Why work for Nebraska Methodist Health System? At Nebraska Methodist Health System, we focus on providing exceptional care to the communities we serve and people we employ. We call it The Meaning of Care – a culture that has and will continue to set us apart. It’s helping families grow by making each delivery special, conveying a difficult diagnosis with a compassionate touch, going above and beyond for a patient’s needs, or giving a high five when a patient beats a disease or conquers a personal health challenge.

We offer competitive pay, excellent benefits and a great work environment where all employees are valued. Most importantly, our employees are part of a team that makes a real difference in the communities we live and work in.

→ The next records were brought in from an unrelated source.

(** C8 (as amended): [minMaxControlPlaneVersions] returns an error if any
    Machine has a nil [spec.version]; a Machine whose [spec.version] is the
    empty string can be removed from the list without changing the result;
    and when every other [spec.version] parses and none of the parsed
    versions compares equal to the zero version, the call returns no error
    and [min] and [max] are a least and a greatest of the parsed versions
    (both the zero version when there is none). *)
Theorem minMaxControlPlaneVersions_resolution (machines : list Machine.t) :
  ((exists m, In m machines /\ Machine.Version (Machine.Spec m) = None) ->
   exists e, (minMax machines).2 = Some e)
  /\ (forall pre m post,
        machines = pre ++ m :: post ->
        Machine.Version (Machine.Spec m) = Some "" ->
        minMax machines = minMax (pre ++ post))
  /\ (forall vs,
        parsedVersions machines = Some vs ->
        Forall (fun v => semver.EQ v unsetVersion = false) vs ->
        exists min max,
          minMax machines = (min, max, None)
          /\ (vs = [] -> min = semver.zero /\ max = semver.zero)
          /\ (vs <> [] ->
              In min vs /\ In max vs
              /\ forall v, In v vs ->
                           semver.Compare min v <= 0
                           /\ semver.Compare v max <= 0)).
Proof.
  split; [|split].
  - apply minMax_loop_nil_version.
  - intros pre m post -> Hm. now apply minMax_loop_skips_empty.
  - intros vs Hp Hnz.
    destruct (minMax_loop_resolved machines vs [] semver.zero semver.zero)
      as (min & max & Hrun & Hres); [exact Hp | exact Hnz | left; auto |].
    exists min, max. split; [exact Hrun|]. simpl in Hres.
    destruct Hres as [(-> & -> & ->)|Hres].
    + split; [auto | congruence].
    + split; [|auto]. intros ->. destruct Hres as [[] _].
Qed.

End VersionResolutionFacts.

Example minMaxControlPlaneVersions_three_machines :
  minMaxControlPlaneVersions NumericVersions.ParseTolerant
    [machine_with_version "cp-0" (Some "v1.16.3");
     machine_with_version "cp-1" (Some "");
     machine_with_version "cp-2" (Some "1.17.0")]
  = (NumericVersions.version 1 16 3, NumericVersions.version 1 17 0, None).
Proof. reflexivity. Qed.

Lemma minMaxControlPlaneVersions_resolution_witness :
  exists min max,
    minMaxControlPlaneVersions NumericVersions.ParseTolerant
      [machine_with_version "cp-0" (Some "v1.16.3");
       machine_with_version "cp-1" (Some "");
       machine_with_version "cp-2" (Some "1.17.0")]
    = (min, max, None)
    /\ ([NumericVersions.version 1 16 3; NumericVersions.version 1 17 0] = []
        -> min = semver.zero /\ max = semver.zero)
    /\ ([NumericVersions.version 1 16 3; NumericVersions.version 1 17 0] <> []
        -> In min [NumericVersions.version 1 16 3;
                   NumericVersions.version 1 17 0]
           /\ In max [NumericVersions.version 1 16 3;
                      NumericVersions.version 1 17 0]
           /\ forall v,
               In v [NumericVersions.version 1 16 3;
                     NumericVersions.version 1 17 0] ->
               semver.Compare min v <= 0 /\ semver.Compare v max <= 0).
Proof.
  apply (proj2 (proj2 (minMaxControlPlaneVersions_resolution
                         NumericVersions.ParseTolerant _))).
  - reflexivity.
  - repeat constructor.
Defined.

(** C8 as stated fails: a Machine at version 0.0.0 is taken for "not set
    yet", so the next Machine's version replaces it as [min] although it
    is the greater one; and a [spec.version] that does not parse ends the
    resolution with an error, whatever the other Machines hold. *)
Lemma minMaxControlPlaneVersions_resolution_counterexample :
  let machines := [machine_with_version "cp-0" (Some "0.0.0");
                   machine_with_version "cp-1" (Some "1.2.3")] in
  let others := [machine_with_version "cp-0" (Some "one.two");
                 machine_with_version "cp-1" (Some "1.2.3")] in
  parsedVersions NumericVersions.ParseTolerant machines
  = Some [NumericVersions.version 0 0 0; NumericVersions.version 1 2 3]
  /\ minMaxControlPlaneVersions NumericVersions.ParseTolerant machines
     = (NumericVersions.version 1 2 3, NumericVersions.version 1 2 3, None)
  /\ semver.LT (NumericVersions.version 0 0 0) (NumericVersions.version 1 2 3)
     = true
  /\ minMaxControlPlaneVersions NumericVersions.ParseTolerant others
     = (semver.zero, semver.zero,
        Some (Wrapf (Errorf "Invalid version %q" ["one.two"])
                "invalid control plane version %q for machine %s/%s"
                ["one.two"; "default"; "cp-0"])).
Proof. repeat split. Qed.

(** ** Running a method *)

Section UpgraderFacts.

Context {W : Type} `{!Cluster W} `{!Libraries}.

Lemma bind_run {A B} (m : M W A) (f : A -> M W B) (s : State W) :
  (m ≫= f) s
  = match m s return result B * State W * list Event with
    | (Ok a, s', t) => let '(r, s'', t') := f a s' in (r, s'', t ++ t')
    | (Err e, s', t) => (Err e, s', t)
    | (Panic, s', t) => (Panic, s', t)
    end.
Proof. reflexivity. Qed.

Lemma ret_run {A} (a : A) (s : State W) : (mret a : M W A) s = (Ok a, s, []).
Proof. reflexivity. Qed.

Lemma call_run {T} (c : Call T) (s : State W) :
  call c s
  = (Ok (perform T c (world s)).1,
     {| upgrader := upgrader s; world := (perform T c (world s)).2 |},
     [Ev c (perform T c (world s)).1]).
Proof. unfold call. destruct (perform T c (world s)); reflexivity. Qed.

Lemma get_u_run (s : State W) : get_u s = (Ok (upgrader s), s, []).
Proof. reflexivity. Qed.

(** ** Existence probe *)

(** C7: [resourceExists ref] performs one get of the object [ref] names;
    it returns [true] exactly when that get returns the object, [false]
    without error when the get fails with a not-found error, and the
    error (with a stack) when the get fails with any other error. *)
Theorem resourceExists_get (ref : ObjectReference) (s : State W) :
  let key := {| key_Namespace := ref_Namespace ref;
                key_Name := ref_Name ref |} in
  let get := MgmtGetObject (ref_APIVersion ref) (ref_Kind ref) key in
  let reply := perform _ get (world s) in
  resourceExists ref s
  = (match reply.1 with
     | inr _ => Ok true
     | inl err => if IsNotFound err then Ok false else Err (WithStack err)
     end,
     {| upgrader := upgrader s; world := reply.2 |},
     [Ev get reply.1])
  /\ ((resourceExists ref s).1.1 = Ok true <-> exists obj, reply.1 = inr obj).
Proof.
  cbv zeta. unfold resourceExists. rewrite bind_run, call_run.
  destruct (perform _ _ (world s)) as [[err|obj] w]; simpl.
  - destruct (IsNotFound err); simpl.
    + split; [reflexivity|]. split; [discriminate | intros [? [=]]].
    + split; [reflexivity|]. split; [discriminate | intros [? [=]]].
  - split; [reflexivity|]. split; eauto.
Qed.

(** ** Etcdctl commands *)

Lemma etcdctlForPod_opts_command (pod : Pod.t) (args : list string) :
  exec_Command (etcdctlForPod_opts pod args)
  = ["sh"; "-c";
     Join (["ETCDCTL_API=3"; "etcdctl";
            "--cacert"; etcdCACertFile;
            "--cert"; etcdCertFile;
            "--key"; etcdKeyFile;
            "--endpoints"; "https://" +:+ Pod.PodIP pod +:+ ":2379"] ++ args)
       " "]
    ++ args.
Proof. reflexivity. Qed.

(** ** Kubelet configmap *)

Lemma kubeletConfigMapName_minor_wraps (major : Z) :
  kubeletConfigMapName major (uint64_sub 0 1)
  = "kubelet-config-" +:+ format_uint major +:+ ".18446744073709551615".
Proof. reflexivity. Qed.

(** C9 (as amended): called with a version whose Minor is 0 while the
    desired configmap kubelet-config-M.0 does not exist,
    [updateKubeletConfigMapIfNeeded] looks two configmaps up: the desired
    one and kubelet-config-M.18446744073709551615, the unsigned minor
    having wrapped around. *)
Theorem updateKubeletConfigMapIfNeeded_minor_zero
  (version : semver.Version) (s : State W) (err : error) :
  semver.Minor version = 0 ->
  (perform _ (TargetGetConfigMap
                (kubeletConfigMapName (semver.Major version) 0))
     (world s)).1.2 = Some err ->
  IsNotFound err = true ->
  omap event_get_configmap (updateKubeletConfigMapIfNeeded version s).2
  = [kubeletConfigMapName (semver.Major version) 0;
     "kubelet-config-" +:+ format_uint (semver.Major version)
     +:+ ".18446744073709551615"].
Proof.
  intros Hminor Hget Hnf. unfold updateKubeletConfigMapIfNeeded.
  rewrite Hminor, kubeletConfigMapName_minor_wraps.
  rewrite bind_run, call_run. simpl. rewrite Hget, Hnf. simpl.
  rewrite bind_run, call_run.
  match goal with |- context [perform _ ?c ?w] =>
    destruct (perform _ c w) as [[cm [e|]] w'] end; simpl.
  - destruct (IsNotFound e); simpl; [reflexivity|].
    rewrite bind_run, call_run. simpl.
    match goal with |- context [perform _ ?c ?w] =>
      destruct (perform _ c w) as [[e'|] w''] end; simpl;
      [destruct (IsAlreadyExists e')|]; reflexivity.
  - rewrite bind_run, call_run. simpl.
    match goal with |- context [perform _ ?c ?w] =>
      destruct (perform _ c w) as [[e'|] w''] end; simpl;
      [destruct (IsAlreadyExists e')|]; reflexivity.
Qed.

(** C10: when the desired kubelet configmap does not exist and reading
    the previous-minor one fails with an error that is not a not-found
    error, [updateKubeletConfigMapIfNeeded] goes on to create the desired
    configmap from the object that read returned, and what it returns
    depends on that creation alone: the read error is dropped. *)
Theorem updateKubeletConfigMapIfNeeded_drops_read_error
  (version : semver.Version) (s : State W) (err1 err2 : error) :
  let desired :=
    kubeletConfigMapName (semver.Major version) (semver.Minor version) in
  let previous :=
    kubeletConfigMapName (semver.Major version)
      (uint64_sub (semver.Minor version) 1) in
  let get1 := perform _ (TargetGetConfigMap desired) (world s) in
  let get2 := perform _ (TargetGetConfigMap previous) get1.2 in
  let cm := {| ConfigMap.Namespace := ConfigMap.Namespace get2.1.1;
               ConfigMap.Name := desired;
               ConfigMap.ResourceVersion := "";
               ConfigMap.Data := ConfigMap.Data get2.1.1 |} in
  let create := perform _ (TargetCreateConfigMap cm) get2.2 in
  get1.1.2 = Some err1 -> IsNotFound err1 = true ->
  get2.1.2 = Some err2 -> IsNotFound err2 = false ->
  updateKubeletConfigMapIfNeeded version s
  = (match create.1 with
     | None => Ok tt
     | Some err =>
         if IsAlreadyExists err then Ok tt
         else Err (Wrapf err "error creating configmap %s" [desired])
     end,
     {| upgrader := upgrader s; world := create.2 |},
     [Ev (TargetGetConfigMap desired) get1.1;
      Ev (TargetGetConfigMap previous) get2.1;
      Ev (TargetCreateConfigMap cm) create.1]).
Proof.
  cbv zeta. intros H1 Hnf1 H2 Hnf2. unfold updateKubeletConfigMapIfNeeded.
  rewrite bind_run, call_run. simpl. rewrite H1, Hnf1. simpl.
  rewrite bind_run, call_run. simpl. rewrite H2, Hnf2. simpl.
  rewrite bind_run, call_run. simpl.
  match goal with |- context [perform _ ?c ?w] =>
    destruct (perform _ c w) as [[e'|] w''] end; simpl;
    [destruct (IsAlreadyExists e')|]; reflexivity.
Qed.

End UpgraderFacts.

(** C2, at the arguments of a member removal: the exec request holds them
    twice, once inside the shell command and once more as trailing
    arguments of [sh]. *)
Theorem etcdctlForPod_opts_repeats_args :
  exec_Command
    (etcdctlForPod_opts Example.etcd_pod ["member"; "remove"; "8e9e05c52164694d"])
  = ["sh"; "-c";
     "ETCDCTL_API=3 etcdctl --cacert /etc/kubernetes/pki/etcd/ca.crt --cert /etc/kubernetes/pki/etcd/peer.crt --key /etc/kubernetes/pki/etcd/peer.key --endpoints https://10.0.0.10:2379 member remove 8e9e05c52164694d";
     "member"; "remove"; "8e9e05c52164694d"]
  /\ omap event_exec
       (deleteEtcdMember (1 * Minute) "8e9e05c52164694d"
          (Example.start Example.rolling)).2
     = [(1 * Minute,
         etcdctlForPod_opts Example.etcd_pod
           ["member"; "remove"; "8e9e05c52164694d"],
         None)].
Proof. split; vm_compute; reflexivity. Qed.

Lemma updateKubeletConfigMapIfNeeded_minor_zero_witness :
  omap event_get_configmap
    (updateKubeletConfigMapIfNeeded (NumericVersions.version 1 0 0)
       (Example.start Example.rolling)).2
  = [kubeletConfigMapName 1 0;
     "kubelet-config-" +:+ format_uint 1 +:+ ".18446744073709551615"].
Proof.
  apply (updateKubeletConfigMapIfNeeded_minor_zero
           (NumericVersions.version 1 0 0) (Example.start Example.rolling)
           Example.notFound); reflexivity.
Defined.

Location & Schedule Location:
Methodist Corporate Office. Address: 825 S 169th St.

- Omaha, NE.

Work Schedule:

Mon - Fri, business hours.

Job Summary

Responsible for billing, electronic claims submission, follow up and collections of patient accounts.

Responsibilities

Essential Functions

  • UB04/837I and CMS
    1500/837P Claim Edit Handling/Billing/Interpretation
  • All EDI and paper claims submitted are to be billed as needed following department and payer specific guidelines.
  • Obtains appropriate EOB's through use of health system resources.
  • Reviews Billing Scrubber Claim Detail Screens to ensure data is appropriate for claim submission.
  • Ensure that claim corrections identified in billing scrubber are appropriately updated and documented in Source System.
  • Prepares secondary and tertiary billings, manually and electronically on UB04's and/or 1500's for accurate reimbursement.
  • Submits adjusted UB04/837I and/or CMS
    1500/837P claims according to department and payer specific guidelines.
  • Display Effective Communication Skills
  • Demonstrates active listening skills.
  • Notifies and keeps supervisor informed on denial and any other trends identified.
  • Follows telephone etiquette procedures set forth by the organization and/or individual department.
  • Professional/Courteous responses when communicating with customers, health system staff and management.
  • Can effectively communicate in meetings/forums to a large or medium group of individuals.
  • Works with supervisor to streamline process and decrease inefficiencies.
  • Handling of Referrals
  • Timely and accurately handling of referrals, both regular and escalated priority from management, within department guidelines.
  • Documents clearly and appropriately all referrals (including patient inquiries) in the Source System when necessary.
  • If necessary, follows up with patients on final results of inquiry both timely and professionally. Notifies patient of final results of account handling in question.
  • Knowledge of System Applications
  • Demonstrates ability to learn and maintain a working knowledge on all the current health system applications.
  • Identify/obtain/print medical records as necessary for resolution of denial or system edits according to department guidelines.
  • Assists with testing and roll out plans to introduce new functionality within system applications used by the department.
  • Auditing of Patient Accounts
  • Understand accounting and business principles to accurately determine the remaining balance on a given encounter.
  • Upon accurately auditing encounter or visit, is able to understand and update proration to make sure dollars are allocated to the appropriate benefit orders if needed.
  • Leverages all needed resources to complete an audit of an account.
  • Documents audit finding and actions taken in Source System when necessary.
  • Claim/Appeal Follow Up with Third Party Payers
  • Full understanding of all necessary third party payer appeals, billing and follow up guidelines including specific time frames and possible form filing requirements.
  • Leverages payer websites, automated tools and contract resources to streamline the follow up process.
  • Appropriate documentation in Source System when necessary.
  • Ability to interpret all appeal and follow up correspondence for accurate handling.
  • Denial Trending and Analysis
  • Can clearly identify, trend and articulate patterns and issues from provided denials data.
  • Can clearly provide alternative solutions with regards to denial findings.